# TASK DETAILS
What is the number of lines in the data that include the string "Hright"? Give it by itself.

::::::::

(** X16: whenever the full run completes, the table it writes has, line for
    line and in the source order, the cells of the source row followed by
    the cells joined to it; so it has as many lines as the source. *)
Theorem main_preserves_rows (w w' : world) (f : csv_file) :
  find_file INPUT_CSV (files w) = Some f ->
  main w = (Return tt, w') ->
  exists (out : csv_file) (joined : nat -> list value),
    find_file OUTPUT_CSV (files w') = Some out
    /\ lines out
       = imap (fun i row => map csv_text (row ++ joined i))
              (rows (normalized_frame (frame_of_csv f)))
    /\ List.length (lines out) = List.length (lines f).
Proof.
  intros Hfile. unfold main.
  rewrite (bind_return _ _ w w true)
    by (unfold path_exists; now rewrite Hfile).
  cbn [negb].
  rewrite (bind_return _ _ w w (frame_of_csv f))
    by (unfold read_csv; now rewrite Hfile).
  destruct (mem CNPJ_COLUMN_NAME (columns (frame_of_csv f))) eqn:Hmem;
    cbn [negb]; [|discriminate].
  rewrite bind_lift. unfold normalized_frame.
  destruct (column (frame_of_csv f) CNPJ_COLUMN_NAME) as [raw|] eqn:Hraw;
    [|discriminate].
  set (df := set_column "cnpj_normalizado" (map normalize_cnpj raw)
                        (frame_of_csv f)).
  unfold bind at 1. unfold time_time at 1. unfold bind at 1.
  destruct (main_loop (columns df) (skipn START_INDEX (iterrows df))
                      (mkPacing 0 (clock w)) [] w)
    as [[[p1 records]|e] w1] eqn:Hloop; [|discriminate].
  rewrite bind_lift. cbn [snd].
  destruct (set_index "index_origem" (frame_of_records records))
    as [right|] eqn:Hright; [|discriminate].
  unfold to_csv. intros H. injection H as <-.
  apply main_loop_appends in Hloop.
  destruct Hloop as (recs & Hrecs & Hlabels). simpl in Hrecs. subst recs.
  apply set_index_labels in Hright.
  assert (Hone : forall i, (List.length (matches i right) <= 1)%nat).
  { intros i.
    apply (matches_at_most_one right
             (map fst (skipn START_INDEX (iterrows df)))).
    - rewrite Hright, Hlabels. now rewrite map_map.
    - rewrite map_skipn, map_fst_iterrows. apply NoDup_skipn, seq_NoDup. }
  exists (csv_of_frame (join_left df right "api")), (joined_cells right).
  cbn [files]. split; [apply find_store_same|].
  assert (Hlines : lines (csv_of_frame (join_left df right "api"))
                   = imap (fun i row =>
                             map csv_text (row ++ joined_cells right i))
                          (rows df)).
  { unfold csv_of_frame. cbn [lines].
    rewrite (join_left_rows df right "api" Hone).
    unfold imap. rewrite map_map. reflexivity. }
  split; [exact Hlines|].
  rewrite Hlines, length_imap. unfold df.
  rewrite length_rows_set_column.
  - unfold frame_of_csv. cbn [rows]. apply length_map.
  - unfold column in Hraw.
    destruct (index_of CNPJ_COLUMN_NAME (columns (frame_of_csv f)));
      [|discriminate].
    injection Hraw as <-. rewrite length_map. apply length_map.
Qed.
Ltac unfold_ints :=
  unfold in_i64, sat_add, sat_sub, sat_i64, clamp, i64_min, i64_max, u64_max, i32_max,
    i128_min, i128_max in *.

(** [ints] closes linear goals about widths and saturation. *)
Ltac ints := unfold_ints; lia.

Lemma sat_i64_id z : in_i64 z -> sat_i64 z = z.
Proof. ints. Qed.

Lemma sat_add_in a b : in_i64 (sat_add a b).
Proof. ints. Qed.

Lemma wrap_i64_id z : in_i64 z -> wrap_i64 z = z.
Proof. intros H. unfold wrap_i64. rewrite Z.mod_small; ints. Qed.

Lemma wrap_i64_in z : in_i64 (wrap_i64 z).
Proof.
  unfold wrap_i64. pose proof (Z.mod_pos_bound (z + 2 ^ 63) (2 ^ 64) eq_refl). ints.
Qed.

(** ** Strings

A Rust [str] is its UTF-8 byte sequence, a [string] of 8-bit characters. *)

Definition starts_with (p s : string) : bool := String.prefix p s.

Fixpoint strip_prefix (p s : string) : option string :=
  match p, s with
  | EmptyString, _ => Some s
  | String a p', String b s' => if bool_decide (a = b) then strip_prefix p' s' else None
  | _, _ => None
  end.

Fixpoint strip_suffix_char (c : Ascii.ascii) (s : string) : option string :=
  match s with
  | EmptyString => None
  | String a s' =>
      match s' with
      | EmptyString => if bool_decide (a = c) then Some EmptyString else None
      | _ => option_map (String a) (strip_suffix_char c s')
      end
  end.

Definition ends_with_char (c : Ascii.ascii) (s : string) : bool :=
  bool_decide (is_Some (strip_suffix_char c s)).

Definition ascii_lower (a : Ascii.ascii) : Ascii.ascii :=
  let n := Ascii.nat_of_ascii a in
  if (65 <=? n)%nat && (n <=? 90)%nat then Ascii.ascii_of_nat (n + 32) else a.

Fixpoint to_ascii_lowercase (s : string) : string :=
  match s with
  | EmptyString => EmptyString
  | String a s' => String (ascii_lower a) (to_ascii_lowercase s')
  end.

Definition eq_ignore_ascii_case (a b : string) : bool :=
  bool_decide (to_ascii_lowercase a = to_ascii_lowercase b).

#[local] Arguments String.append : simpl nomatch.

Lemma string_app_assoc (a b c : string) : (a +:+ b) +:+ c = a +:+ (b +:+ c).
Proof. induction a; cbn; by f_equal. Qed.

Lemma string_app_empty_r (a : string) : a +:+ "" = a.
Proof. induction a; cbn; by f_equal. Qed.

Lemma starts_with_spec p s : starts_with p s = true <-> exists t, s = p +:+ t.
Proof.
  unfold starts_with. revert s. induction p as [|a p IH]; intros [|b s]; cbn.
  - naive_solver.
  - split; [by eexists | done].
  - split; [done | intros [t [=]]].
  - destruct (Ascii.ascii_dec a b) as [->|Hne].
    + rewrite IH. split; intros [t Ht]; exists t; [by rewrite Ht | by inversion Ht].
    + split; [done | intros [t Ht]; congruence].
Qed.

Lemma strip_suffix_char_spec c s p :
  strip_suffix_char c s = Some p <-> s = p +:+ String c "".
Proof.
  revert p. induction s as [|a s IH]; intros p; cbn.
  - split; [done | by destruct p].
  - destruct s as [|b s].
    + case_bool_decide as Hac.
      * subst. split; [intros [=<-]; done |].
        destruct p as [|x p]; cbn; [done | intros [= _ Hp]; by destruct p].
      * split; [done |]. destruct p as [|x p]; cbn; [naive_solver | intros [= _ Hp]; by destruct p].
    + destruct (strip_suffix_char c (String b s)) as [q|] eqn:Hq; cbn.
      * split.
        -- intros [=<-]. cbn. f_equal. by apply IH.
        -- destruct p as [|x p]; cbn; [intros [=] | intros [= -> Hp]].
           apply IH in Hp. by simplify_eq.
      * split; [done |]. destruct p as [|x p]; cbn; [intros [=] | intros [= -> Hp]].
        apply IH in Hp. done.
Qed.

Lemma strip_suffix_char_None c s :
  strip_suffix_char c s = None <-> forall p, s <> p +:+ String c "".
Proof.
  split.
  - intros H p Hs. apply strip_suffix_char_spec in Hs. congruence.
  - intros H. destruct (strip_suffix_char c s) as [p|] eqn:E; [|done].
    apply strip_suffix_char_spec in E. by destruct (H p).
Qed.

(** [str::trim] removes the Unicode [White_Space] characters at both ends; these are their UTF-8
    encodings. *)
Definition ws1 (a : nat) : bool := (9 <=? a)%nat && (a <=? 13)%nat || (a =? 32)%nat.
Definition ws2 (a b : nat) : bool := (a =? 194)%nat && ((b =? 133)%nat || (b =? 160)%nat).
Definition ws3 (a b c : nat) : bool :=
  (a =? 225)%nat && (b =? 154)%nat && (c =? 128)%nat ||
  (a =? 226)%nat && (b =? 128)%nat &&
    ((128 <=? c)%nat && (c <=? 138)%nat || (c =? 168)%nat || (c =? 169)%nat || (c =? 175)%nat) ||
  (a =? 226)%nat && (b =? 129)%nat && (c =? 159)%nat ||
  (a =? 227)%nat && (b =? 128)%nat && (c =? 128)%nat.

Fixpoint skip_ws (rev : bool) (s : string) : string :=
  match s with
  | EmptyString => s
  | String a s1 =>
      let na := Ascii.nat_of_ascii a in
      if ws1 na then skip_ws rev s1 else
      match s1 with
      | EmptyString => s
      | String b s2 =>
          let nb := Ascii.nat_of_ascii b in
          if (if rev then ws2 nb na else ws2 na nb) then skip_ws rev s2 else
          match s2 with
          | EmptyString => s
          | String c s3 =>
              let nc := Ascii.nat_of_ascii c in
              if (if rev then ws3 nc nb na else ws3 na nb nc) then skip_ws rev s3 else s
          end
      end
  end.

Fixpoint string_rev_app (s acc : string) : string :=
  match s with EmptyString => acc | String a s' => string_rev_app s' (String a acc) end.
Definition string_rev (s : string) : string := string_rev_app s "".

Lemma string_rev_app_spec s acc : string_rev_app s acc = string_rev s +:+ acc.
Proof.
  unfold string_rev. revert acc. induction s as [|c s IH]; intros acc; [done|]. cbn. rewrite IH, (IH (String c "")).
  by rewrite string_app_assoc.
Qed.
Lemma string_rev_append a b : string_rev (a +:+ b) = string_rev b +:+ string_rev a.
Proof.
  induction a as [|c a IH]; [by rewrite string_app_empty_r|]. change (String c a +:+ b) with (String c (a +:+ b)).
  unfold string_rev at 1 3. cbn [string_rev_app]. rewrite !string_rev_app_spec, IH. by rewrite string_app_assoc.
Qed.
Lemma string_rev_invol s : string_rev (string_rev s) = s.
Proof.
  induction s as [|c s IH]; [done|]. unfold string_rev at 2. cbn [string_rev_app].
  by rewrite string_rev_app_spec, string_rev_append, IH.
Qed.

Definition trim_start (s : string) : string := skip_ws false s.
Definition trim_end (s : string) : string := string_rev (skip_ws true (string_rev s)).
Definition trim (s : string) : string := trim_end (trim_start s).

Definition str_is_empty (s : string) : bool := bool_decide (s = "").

::::::::

# YOUR SOLUTION
3